Two lines in the data below mark the range: the one with "let '(s', o)" and the one with "KNotTTLV => Err". Return both, along with every line between them, exactly.

★ ★ ★ ★ ★

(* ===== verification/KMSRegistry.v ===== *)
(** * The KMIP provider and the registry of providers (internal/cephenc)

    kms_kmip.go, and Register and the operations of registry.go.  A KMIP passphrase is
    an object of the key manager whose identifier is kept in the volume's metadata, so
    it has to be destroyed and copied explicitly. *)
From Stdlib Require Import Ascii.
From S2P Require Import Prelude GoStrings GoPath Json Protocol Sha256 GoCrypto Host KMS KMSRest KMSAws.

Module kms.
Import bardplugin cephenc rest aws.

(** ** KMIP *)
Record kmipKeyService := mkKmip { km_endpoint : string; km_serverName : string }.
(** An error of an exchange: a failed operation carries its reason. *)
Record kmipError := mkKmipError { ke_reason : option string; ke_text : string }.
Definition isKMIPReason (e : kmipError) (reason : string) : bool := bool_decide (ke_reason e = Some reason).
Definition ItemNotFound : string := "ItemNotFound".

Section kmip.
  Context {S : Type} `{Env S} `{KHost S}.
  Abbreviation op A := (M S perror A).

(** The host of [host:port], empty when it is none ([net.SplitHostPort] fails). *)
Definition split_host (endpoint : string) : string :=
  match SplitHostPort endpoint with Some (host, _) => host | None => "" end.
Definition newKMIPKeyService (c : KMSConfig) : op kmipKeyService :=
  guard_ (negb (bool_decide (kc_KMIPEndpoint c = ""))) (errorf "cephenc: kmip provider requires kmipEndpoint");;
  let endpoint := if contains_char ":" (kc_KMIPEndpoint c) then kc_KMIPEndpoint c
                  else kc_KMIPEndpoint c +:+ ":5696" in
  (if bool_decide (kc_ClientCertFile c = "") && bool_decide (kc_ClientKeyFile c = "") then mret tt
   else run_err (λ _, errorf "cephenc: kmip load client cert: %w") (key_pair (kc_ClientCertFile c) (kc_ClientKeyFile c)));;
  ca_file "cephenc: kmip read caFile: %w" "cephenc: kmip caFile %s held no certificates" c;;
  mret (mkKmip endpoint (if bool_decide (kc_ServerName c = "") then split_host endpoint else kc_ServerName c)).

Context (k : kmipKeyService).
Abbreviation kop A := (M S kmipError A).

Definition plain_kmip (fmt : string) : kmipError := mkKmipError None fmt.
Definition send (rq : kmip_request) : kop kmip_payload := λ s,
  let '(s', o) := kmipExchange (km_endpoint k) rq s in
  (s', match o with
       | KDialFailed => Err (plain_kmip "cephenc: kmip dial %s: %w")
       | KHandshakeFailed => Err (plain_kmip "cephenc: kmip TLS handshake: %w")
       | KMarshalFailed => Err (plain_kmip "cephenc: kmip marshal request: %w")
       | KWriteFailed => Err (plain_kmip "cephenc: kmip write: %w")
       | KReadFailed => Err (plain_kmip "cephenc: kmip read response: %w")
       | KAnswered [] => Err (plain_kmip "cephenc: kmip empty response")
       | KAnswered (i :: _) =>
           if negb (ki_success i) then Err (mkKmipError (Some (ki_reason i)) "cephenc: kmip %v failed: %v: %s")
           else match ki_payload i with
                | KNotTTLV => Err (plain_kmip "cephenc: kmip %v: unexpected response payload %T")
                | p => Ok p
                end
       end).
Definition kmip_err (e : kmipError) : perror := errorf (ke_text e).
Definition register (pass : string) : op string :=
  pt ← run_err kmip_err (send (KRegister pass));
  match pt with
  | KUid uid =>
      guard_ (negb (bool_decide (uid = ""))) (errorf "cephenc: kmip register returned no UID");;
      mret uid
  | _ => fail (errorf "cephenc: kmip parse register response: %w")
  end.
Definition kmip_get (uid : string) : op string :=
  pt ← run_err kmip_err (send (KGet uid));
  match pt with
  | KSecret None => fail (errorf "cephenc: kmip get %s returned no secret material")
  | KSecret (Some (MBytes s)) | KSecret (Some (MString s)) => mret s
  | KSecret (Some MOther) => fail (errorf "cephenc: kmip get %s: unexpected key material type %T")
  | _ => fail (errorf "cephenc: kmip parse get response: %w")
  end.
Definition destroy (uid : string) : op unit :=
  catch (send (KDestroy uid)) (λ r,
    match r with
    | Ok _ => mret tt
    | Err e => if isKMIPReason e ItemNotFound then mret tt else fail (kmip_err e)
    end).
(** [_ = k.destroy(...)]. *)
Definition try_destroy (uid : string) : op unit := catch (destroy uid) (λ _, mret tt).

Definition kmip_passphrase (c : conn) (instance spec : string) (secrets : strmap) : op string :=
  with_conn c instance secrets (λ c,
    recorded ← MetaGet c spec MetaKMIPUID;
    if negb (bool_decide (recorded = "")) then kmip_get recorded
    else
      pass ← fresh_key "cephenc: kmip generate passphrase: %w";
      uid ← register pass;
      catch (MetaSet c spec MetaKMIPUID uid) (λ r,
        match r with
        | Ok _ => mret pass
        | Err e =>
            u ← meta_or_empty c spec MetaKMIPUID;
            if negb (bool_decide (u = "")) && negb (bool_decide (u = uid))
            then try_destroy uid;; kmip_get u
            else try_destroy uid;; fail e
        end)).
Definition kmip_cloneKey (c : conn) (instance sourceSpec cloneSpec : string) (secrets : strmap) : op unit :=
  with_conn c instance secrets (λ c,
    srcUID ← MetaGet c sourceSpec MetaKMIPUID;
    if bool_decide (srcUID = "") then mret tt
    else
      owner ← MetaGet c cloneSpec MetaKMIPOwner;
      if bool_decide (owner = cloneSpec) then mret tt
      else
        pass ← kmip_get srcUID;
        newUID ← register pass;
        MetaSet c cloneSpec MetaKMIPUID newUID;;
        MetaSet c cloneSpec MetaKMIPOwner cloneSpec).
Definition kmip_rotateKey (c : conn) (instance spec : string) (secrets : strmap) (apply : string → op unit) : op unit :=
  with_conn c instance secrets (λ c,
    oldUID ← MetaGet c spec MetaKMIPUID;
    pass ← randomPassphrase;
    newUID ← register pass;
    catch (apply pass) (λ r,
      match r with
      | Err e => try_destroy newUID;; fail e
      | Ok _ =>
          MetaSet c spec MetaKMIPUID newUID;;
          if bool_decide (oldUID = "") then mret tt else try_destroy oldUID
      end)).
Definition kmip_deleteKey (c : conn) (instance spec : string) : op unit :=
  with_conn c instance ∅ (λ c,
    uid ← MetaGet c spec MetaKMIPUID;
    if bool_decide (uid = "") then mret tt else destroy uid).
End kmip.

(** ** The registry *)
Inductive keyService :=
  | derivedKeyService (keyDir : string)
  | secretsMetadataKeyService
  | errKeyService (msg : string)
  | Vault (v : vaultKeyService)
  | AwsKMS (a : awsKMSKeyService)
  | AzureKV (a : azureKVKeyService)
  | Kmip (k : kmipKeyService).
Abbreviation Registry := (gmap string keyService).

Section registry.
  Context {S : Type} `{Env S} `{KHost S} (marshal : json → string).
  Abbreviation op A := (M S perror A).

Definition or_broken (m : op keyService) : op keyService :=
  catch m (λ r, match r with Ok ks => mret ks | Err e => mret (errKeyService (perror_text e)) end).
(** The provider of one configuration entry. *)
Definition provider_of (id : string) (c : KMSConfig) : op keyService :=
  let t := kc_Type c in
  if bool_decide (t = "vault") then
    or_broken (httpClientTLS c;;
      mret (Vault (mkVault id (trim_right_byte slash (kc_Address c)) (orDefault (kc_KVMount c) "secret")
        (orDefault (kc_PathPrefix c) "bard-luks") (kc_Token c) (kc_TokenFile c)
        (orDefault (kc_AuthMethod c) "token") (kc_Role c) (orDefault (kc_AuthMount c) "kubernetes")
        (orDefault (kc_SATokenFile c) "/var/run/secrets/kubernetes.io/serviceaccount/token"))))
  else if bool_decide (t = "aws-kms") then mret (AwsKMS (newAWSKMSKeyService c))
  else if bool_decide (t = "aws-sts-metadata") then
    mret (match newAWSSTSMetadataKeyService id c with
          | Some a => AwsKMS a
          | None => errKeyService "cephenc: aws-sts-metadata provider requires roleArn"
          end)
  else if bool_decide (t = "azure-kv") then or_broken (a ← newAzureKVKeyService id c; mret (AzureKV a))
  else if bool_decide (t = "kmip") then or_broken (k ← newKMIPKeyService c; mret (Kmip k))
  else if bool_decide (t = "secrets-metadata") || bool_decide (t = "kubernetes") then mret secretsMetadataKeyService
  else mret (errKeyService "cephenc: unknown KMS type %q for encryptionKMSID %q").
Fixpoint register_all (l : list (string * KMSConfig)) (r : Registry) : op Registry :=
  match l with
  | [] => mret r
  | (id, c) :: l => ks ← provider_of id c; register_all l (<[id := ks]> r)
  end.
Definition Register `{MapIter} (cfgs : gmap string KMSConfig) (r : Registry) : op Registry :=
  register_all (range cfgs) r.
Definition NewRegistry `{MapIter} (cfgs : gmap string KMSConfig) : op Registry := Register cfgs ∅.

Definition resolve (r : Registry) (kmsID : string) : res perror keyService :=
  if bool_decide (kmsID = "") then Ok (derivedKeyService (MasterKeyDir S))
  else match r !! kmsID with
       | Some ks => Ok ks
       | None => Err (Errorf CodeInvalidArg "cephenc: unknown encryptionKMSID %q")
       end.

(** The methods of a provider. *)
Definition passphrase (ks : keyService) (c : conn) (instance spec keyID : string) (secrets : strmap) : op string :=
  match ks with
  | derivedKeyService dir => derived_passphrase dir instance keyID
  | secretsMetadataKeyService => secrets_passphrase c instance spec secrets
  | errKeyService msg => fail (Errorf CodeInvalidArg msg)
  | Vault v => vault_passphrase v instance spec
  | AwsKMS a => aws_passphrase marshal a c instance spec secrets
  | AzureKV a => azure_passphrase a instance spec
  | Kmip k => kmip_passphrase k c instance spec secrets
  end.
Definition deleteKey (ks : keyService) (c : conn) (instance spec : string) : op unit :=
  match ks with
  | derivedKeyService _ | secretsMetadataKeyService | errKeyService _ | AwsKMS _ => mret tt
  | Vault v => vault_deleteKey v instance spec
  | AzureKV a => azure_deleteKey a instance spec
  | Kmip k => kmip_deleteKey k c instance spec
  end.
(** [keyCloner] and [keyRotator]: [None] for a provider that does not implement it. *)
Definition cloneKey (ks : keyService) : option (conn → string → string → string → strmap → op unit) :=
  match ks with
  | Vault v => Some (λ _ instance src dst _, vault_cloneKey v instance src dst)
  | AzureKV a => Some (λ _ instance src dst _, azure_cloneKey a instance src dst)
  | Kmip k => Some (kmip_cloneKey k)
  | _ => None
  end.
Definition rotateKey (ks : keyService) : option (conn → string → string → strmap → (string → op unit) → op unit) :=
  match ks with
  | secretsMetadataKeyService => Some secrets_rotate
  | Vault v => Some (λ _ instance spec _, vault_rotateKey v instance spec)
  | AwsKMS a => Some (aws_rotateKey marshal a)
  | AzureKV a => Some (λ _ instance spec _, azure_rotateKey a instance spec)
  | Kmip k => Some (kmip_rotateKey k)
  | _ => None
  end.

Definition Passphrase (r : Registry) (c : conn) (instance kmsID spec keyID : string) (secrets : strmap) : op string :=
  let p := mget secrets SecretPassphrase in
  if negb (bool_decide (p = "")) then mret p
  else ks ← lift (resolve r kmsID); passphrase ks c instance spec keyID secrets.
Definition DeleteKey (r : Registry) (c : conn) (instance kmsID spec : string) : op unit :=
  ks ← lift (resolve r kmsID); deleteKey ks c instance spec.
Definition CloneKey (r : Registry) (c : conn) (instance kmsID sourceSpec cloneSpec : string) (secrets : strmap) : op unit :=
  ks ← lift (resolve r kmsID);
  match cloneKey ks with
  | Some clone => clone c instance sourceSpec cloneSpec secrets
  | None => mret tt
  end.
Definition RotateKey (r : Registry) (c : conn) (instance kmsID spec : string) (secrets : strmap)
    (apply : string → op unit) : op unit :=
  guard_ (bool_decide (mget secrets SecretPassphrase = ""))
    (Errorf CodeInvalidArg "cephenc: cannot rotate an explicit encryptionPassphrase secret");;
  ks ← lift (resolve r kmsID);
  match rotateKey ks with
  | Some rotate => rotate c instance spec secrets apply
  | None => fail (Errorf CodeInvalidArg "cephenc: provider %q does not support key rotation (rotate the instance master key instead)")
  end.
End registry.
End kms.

★ ★ ★ ★ ★

# Finished exercise
  let '(s', o) := kmipExchange (km_endpoint k) rq s in
  (s', match o with
       | KDialFailed => Err (plain_kmip "cephenc: kmip dial %s: %w")
       | KHandshakeFailed => Err (plain_kmip "cephenc: kmip TLS handshake: %w")
       | KMarshalFailed => Err (plain_kmip "cephenc: kmip marshal request: %w")
       | KWriteFailed => Err (plain_kmip "cephenc: kmip write: %w")
       | KReadFailed => Err (plain_kmip "cephenc: kmip read response: %w")
       | KAnswered [] => Err (plain_kmip "cephenc: kmip empty response")
       | KAnswered (i :: _) =>
           if negb (ki_success i) then Err (mkKmipError (Some (ki_reason i)) "cephenc: kmip %v failed: %v: %s")
           else match ki_payload i with
                | KNotTTLV => Err (plain_kmip "cephenc: kmip %v: unexpected response payload %T")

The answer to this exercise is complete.